When we bring our joy to everything we do,
the outputs take care of themselves.The Big Joy Theory Tweet
The Real Long Game: Life
And, this is the trouble that arises when we fail to have that root to keep us grounded in what we are truly trying to accomplish. When we have that, and, of course, we would endorse doing so through the lens of joy, the business has meaning. If it is successful financially or not becomes less important. Take the same scenario as above, but now after ten years you file bankruptcy. The point still stands.
Further, what, in a broad sense, would maximize the likelihood of the billion-dollar outcome? That you fix everything wrong with you and your business until it has no problems or that you orient the business around what has already worked so well for you in life, the contexts that have manifested joy in your life, and then allow for the outcomes to naturally play out as they will? How can you hope for anything better to emerge from the business than you operating at your very best? So, if we can find a way for you to do that, then all the other details start to fall away.
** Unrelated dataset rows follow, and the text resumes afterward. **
(** An update that is installed or replaced needs nothing, unless it is a part that was
    downloaded. *)
Definition done_with (u : PatchDecisionUpdate) : bool :=
  let lifecycle := default (str "detected") (lifecycleState u) in
  let replaced := bool_decide (lifecycle = str "superseded") || superseded u in
  let downloadedTransactionMember := present (downloadedAt u) && replaced in
  bool_decide (lifecycle = str "installed") || (negb downloadedTransactionMember && replaced).

Definition has_failed (u : PatchDecisionUpdate) : bool := bool_decide (lifecycleState u = Some (str "failed")).

Definition releaseMs (nowMs : Z) (u : PatchDecisionUpdate) : Z :=
  default nowMs (or_else (parseDateMs (releaseDate u)) (parseDateMs (firstDetectedAt u))).

Definition first_action (a : PatchOverrideAction) (l : list PatchDecisionOverride) : option PatchDecisionOverride :=
  List.find (with_action a) l.
Definition has (a : PatchOverrideAction) (l : list PatchDecisionOverride) : bool := existsb (with_action a) l.

(** A deferral that is still in force, with its time. *)
Definition active_deferral (nowMs : Z) (o : option PatchDecisionOverride) : option (PatchDecisionOverride * option Z) :=
  match o with
  | None => None
  | Some defer =>
      let deferMs := parseDateMs (deferUntil defer) in
      match deferMs with
      | Some ms => if nowMs <? ms then Some (defer, deferMs) else None
      | None => Some (defer, None)
      end
  end.

Definition reason_or (t : option text) (fallback : string) : text := default (str fallback) (truthy_text t).

Definition plan_update (input : EvaluatePatchPlanInput) (config : PatchPolicyConfig) (nowMs : Z) (hasManualInstallOnly : bool)
    (s : Selection) (u : PatchDecisionUpdate) : res string Selection :=
  if done_with u then Ok s else
  let c := classify u in
  let rule := categories config c in
  let l := matchingOverrides input nowMs (Some (u, c)) in
  let emergency := has EmergencyApprove l in
  let force := has ForceInstall l || has ForceDownload l in
  if has_failed u && negb force && negb emergency then Ok s else
  let released := releaseMs nowMs u in
  let eligibleMs := add_days released (installAfterDays rule) in
  let installDeadlineMs := add_days released <$> forceInstallByDays rule in
  let forceDeadlineReached := match installDeadlineMs with Some ms => ms <=? nowMs | None => false end in
  match first_action Block l with
  | Some block =>
      Ok (push (action_for Blocked (reason_or (override_reason block) "Update is blocked by override.") u c None None None
                  [(str "overrideId", JString (override_id block))]) s)
  | None =>
  match active_deferral nowMs (first_action Defer l) with
  | Some (defer, deferMs) =>
      not_before ← iso_or_null deferMs;
      Ok (push (action_for Deferred (reason_or (override_reason defer) "Update is deferred by override.") u c None not_before None
                  [(str "overrideId", JString (override_id defer))]) s)
  | None =>
  let s := mark (force && negb emergency) s in
  if negb force && negb emergency && bool_decide (approval rule = Never) then
    Ok (push (action_for Blocked (category_name c ++ str " updates are blocked by policy.") u c None None None []) s)
  else if negb force && negb emergency && (nowMs <? eligibleMs) && negb forceDeadlineReached then
    eligible ← iso eligibleMs;
    deadline ← iso_or_null installDeadlineMs;
    release ← iso released;
    Ok (push (action_for Deferred (str "Update is deferred until " ++ show_iso eligible ++ str ".") u c None (Some eligible) deadline
                [(str "releaseDate", JString (show_iso release)); (str "installAfterDays", JNumber (installAfterDays rule))]) s)
  else if negb force && negb emergency && bool_decide (approval rule = Manual) && negb (has Approve l) then
    Ok (push (action_for Blocked (category_name c ++ str " updates require manual approval.") u c None None None []) s)
  else if hasManualInstallOnly && negb force then Ok s
  else if force || emergency || forceDeadlineReached || isWithinPatchWindow (windows config InstallPhase) nowMs then
    Ok (push_key (updateKey u) s)
  else
    deadline ← iso_or_null installDeadlineMs;
    Ok (push (action_for Deferred (str "Update is approved but outside the install window.") u c (Some InstallPhase) None deadline []) s)
  end
  end.

(** ** The plan *)

Definition native_action (on : bool) : PatchActionPlanItem :=
  {| item_operationId := None; item_action := ApplyNativeControl; updateKeys := []; item_category := None; window := None;
     notBefore := None; deadlineAt := None; forced := false;
     reason := if on then str "Talos patch control is enabled by policy."
               else str "Native Windows Update control is restored or unmanaged by policy.";
     metadata := [(str "enabled", JBool on); (str "overrideIds", JArray [])] |}.

Definition phase_action (type : PatchPlanActionType) (phase : Phase) (reason : text) (id : option text) (forced : bool) (meta : Fields)
    : PatchActionPlanItem :=
  {| item_operationId := id; item_action := type; updateKeys := []; item_category := None; window := Some phase;
     notBefore := None; deadlineAt := None; forced := forced; reason := reason; metadata := meta |}.

Definition report_only (reason : text) (not_before : option Z) (meta : Fields) : PatchActionPlanItem :=
  {| item_operationId := None; item_action := ReportOnly; updateKeys := []; item_category := None; window := None;
     notBefore := not_before; deadlineAt := None; forced := false; reason := reason; metadata := meta |}.

(** [[...new Set(keys)]] *)
Definition unique_keys (keys : list text) : list text :=
  foldl (fun kept key => if mem key kept then kept else kept ++ [key]) [] keys.

(** The action that installs what was selected, if anything was. *)
Definition install_action (activeOverrides : list PatchDecisionOverride) (keys : list text) (manual_only : bool)
    : list PatchActionPlanItem :=
  match keys with
  | [] => []
  | _ =>
      let installOverrides :=
        List.filter (fun o => with_action ForceInstall o || with_action ForceDownload o || with_action EmergencyApprove o ||
                              with_action Approve o) activeOverrides in
      let suppress := has ForceDownload installOverrides in
      [{| item_operationId := overrideOperationId installOverrides; item_action := Install; updateKeys := unique_keys keys;
          item_category := None; window := Some InstallPhase; notBefore := None; deadlineAt := None;
          forced := negb (bool_decide (installOverrides = []));
          reason := str "Install is authorized by policy or override.";
          metadata := [(str "overrideIds", override_ids installOverrides);
                       (str "rebootBehavior", JString (if suppress then str "suppress" else str "allow"));
                       (str "manualInstallOnly", JBool manual_only)] |}]
  end.

(** The reboot that a device waits for. *)
Definition reboot_actions (input : EvaluatePatchPlanInput) (config : PatchPolicyConfig) (nowMs : Z)
    (activeOverrides : list PatchDecisionOverride) (hasManualInstallOnly : bool) : res string (list PatchActionPlanItem) :=
  if negb (rebootRequired (device input) && negb hasManualInstallOnly) then Ok [] else
  let forceReboot := first_action ForceReboot activeOverrides in
  let rebootWindowOpen := isWithinPatchWindow (windows config RebootPhase) nowMs in
  let serverManualOnly :=
    bool_decide (deviceType (device input) = Server) && bool_decide (serverBehavior (reboot config) = ManualOnly) in
  match active_deferral nowMs (first_action DeferReboot activeOverrides) with
  | Some (defer, deferMs) =>
      not_before ← iso_or_null deferMs;
      Ok [{| item_operationId := None; item_action := Deferred; updateKeys := []; item_category := None;
             window := Some RebootPhase; notBefore := not_before; deadlineAt := None; forced := false;
             reason := reason_or (override_reason defer) "Reboot is deferred by override.";
             metadata := [(str "overrideId", JString (override_id defer))] |}]
  | None =>
      if bool_decide (is_Some forceReboot) || (negb serverManualOnly && allowAutomaticReboot (reboot config) && rebootWindowOpen)
      then Ok [phase_action Reboot RebootPhase
                 (if bool_decide (is_Some forceReboot) then str "Manual reboot override requested." else str "Reboot window is open.")
                 (forceReboot ≫= operationId) (bool_decide (is_Some forceReboot))
                 [(str "overrideIds", override_ids (match forceReboot with Some o => [o] | None => [] end))]]
      else Ok [phase_action Deferred RebootPhase
                 (if serverManualOnly then str "Server reboot policy requires manual reboot."
                  else str "Reboot is pending but outside the reboot window.") None false []]
  end.
(* ===== verification/Apply.v ===== *)
(** The application of an update package (apps/talos_supervisor/src/main.rs), as the program
    is built for Linux: the arguments of the helper, the extraction of the package into a
    staging directory, the replacement of the installed files with the service stopped, and
    the promotion of a supervisor that was left for the next start. *)

From stdpp Require Import gmap.
From S2P Require Import Prelude Bytes Text Machine Update Services.

Import Fs Machine Services.

Local Open Scope Z_scope.

(** The libraries that read the archive (zip) and walk the staging directory (walkdir). *)
Record ZipEntry := {
  mangled_name : path; entry_is_dir : bool; entry_bytes : list Z; entry_broken : bool }.

Class Archives := {
  ZipArchive_new : list Z -> option (list (option ZipEntry));
  walk_order : list path -> list path }.

(** What is documented of them: the components of a mangled name are names, and a walk meets
    each file once, in some order. *)
Definition is_name (c : text) : Prop := c <> [] /\ c <> str "." /\ c <> str ".." /\ 47 ∉ c.

Class ArchivesLaws (A : Archives) := {
  mangled_names bytes entries e : ZipArchive_new bytes = Some entries ->
    Some e ∈ entries -> Forall is_name (mangled_name e);
  walk_permutation l : Permutation (walk_order l) l }.

Module Apply.
Definition SUPERVISOR_FILE_NAME : text := str "talos_supervisor".
Definition LEGACY_SUPERVISOR_FILE_NAME : text := str "updater".
Definition PENDING_SUPERVISOR_FILE_NAME : text := str "talos_supervisor.next".
Definition LEGACY_PENDING_SUPERVISOR_FILE_NAME : text := str "updater.next".
Definition SUPERVISOR_PREVIOUS_FILE_NAME : text := str "talos_supervisor.previous".
Definition LEGACY_SUPERVISOR_PREVIOUS_FILE_NAME : text := str "updater.previous".
Definition DEFAULT_APPLY_SERVICE_NAME : text := str "talos-worker".

Record ApplyArgs := {
  package_path : path; install_dir : path; service_name : text; target_version : option text }.

(** ** Arguments *)

Definition is_apply_invocation (raw_args : list text) : bool :=
  existsb (fun arg => bool_decide (arg = str "--apply") || bool_decide (arg = str "--package"))
    raw_args.

(** What the loop has gathered. *)
Record Parsed := {
  p_package : option path; p_install_dir : option path; p_service : option text;
  p_version : option text }.

(** The value after an option is the next argument, when there is one. *)
Fixpoint parse_args (acc : Parsed) (args : list text) : res anyhow Parsed :=
  match args with
  | [] => Ok acc
  | arg :: args =>
    if bool_decide (arg = str "--apply") then parse_args acc args
    else
    let value := head args in
    let set acc := if args is _ :: args' then parse_args acc args' else Ok acc in
    if bool_decide (arg = str "--package") then
      set {| p_package := from_text <$> value; p_install_dir := p_install_dir acc;
             p_service := p_service acc; p_version := p_version acc |}
    else if bool_decide (arg = str "--install-dir") then
      set {| p_package := p_package acc; p_install_dir := from_text <$> value;
             p_service := p_service acc; p_version := p_version acc |}
    else if bool_decide (arg = str "--service-name") then
      set {| p_package := p_package acc; p_install_dir := p_install_dir acc;
             p_service := value; p_version := p_version acc |}
    else if bool_decide (arg = str "--target-version") then
      set {| p_package := p_package acc; p_install_dir := p_install_dir acc;
             p_service := p_service acc; p_version := value |}
    else Err "unknown arg"%string
  end.

(** [value.trim()], when something is left. *)
Definition nonempty (value : text) : option text :=
  let value := trim value in if bool_decide (value = []) then None else Some value.

Definition parse (raw_args : list text) : res anyhow ApplyArgs :=
  parsed ← parse_args {| p_package := None; p_install_dir := None;
                         p_service := Some DEFAULT_APPLY_SERVICE_NAME; p_version := None |} raw_args;
  package ← ok_or (p_package parsed) "--package is required"%string;
  dir ← ok_or (p_install_dir parsed) "--install-dir is required"%string;
  Ok {| package_path := package; install_dir := dir;
        service_name := default DEFAULT_APPLY_SERVICE_NAME (p_service parsed);
        target_version := p_version parsed ≫= nonempty |}.

(** ** Files *)

Definition eq_ignore_ascii_case : text -> text -> bool := Update.eq_ignore_ascii_case.

Definition is_supervisor_self_file (file_name : text) : bool :=
  eq_ignore_ascii_case file_name SUPERVISOR_FILE_NAME
  || eq_ignore_ascii_case file_name LEGACY_SUPERVISOR_FILE_NAME.

Definition pending_supervisor_path (install_dir : path) (file_name : text) : path :=
  install_dir ++ [if eq_ignore_ascii_case file_name LEGACY_SUPERVISOR_FILE_NAME
                  then LEGACY_PENDING_SUPERVISOR_FILE_NAME else PENDING_SUPERVISOR_FILE_NAME].

Definition supervisor_backup_path (install_dir : path) (file_name : text) : path :=
  install_dir ++ [if eq_ignore_ascii_case file_name LEGACY_SUPERVISOR_FILE_NAME
                  then LEGACY_SUPERVISOR_PREVIOUS_FILE_NAME else SUPERVISOR_PREVIOUS_FILE_NAME].

(** Without symbolic links a path is its canonical path. *)
Definition running_from_path `{Process} (p : path) : bool :=
  match current_exe with Some current => bool_decide (current = p) | None => false end.

Definition replace_file_with_backup (source destination backup : path) : M unit :=
  _ ← ignore (remove_file backup);
  moved_existing ← path_exists destination;
  _ ← (if moved_existing : bool then rename destination backup else mret tt);
  copied ← ok (copy source destination);
  match copied with
  | None =>
    there ← path_exists destination;
    saved ← path_exists backup;
    _ ← (if moved_existing && negb there && saved
         then ignore (rename backup destination) else mret tt);
    fail "copy"
  | Some _ => ignore (remove_file backup)
  end.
The real long game isn't this year, this decade, or even this business. It is life. Work to win that! Win that through joy!
The Big Joy Theory Tweet
And, it is this point that, regrettably, the entrepreneurs on the podcast fail to capture. I suspect that it is largely due to the fact that they are still in their businesses, however successful those business may be. It is too easy to be caught up in looking at life as starting and ending with the business you are driving in the current moment, but clearly there is so much more to life than that, so many more measures of success than what happens with this business, in the short term or the long term.
So, yes, entrepreneurs play the long game, but play the REAL long game. Understand that this business is, at the very most, a big chapter in your life, but not your life entirely. Know that you, regardless of the business, are still responsible for being the best version of you, as an entrepreneur, as a human being outside of work, as someone who, at one point or another, will have moved beyond this business. And, if you can acknowledge all of that, then you can healthily begin the journey into exploring what it would mean to bring your joy, to bring your whole self, to the business you are running and leverage it as a tool to further deepen your practice of joy and not simply a mechanism for you to pursue a pot of gold at the end of a rainbow. And that, is the real long game.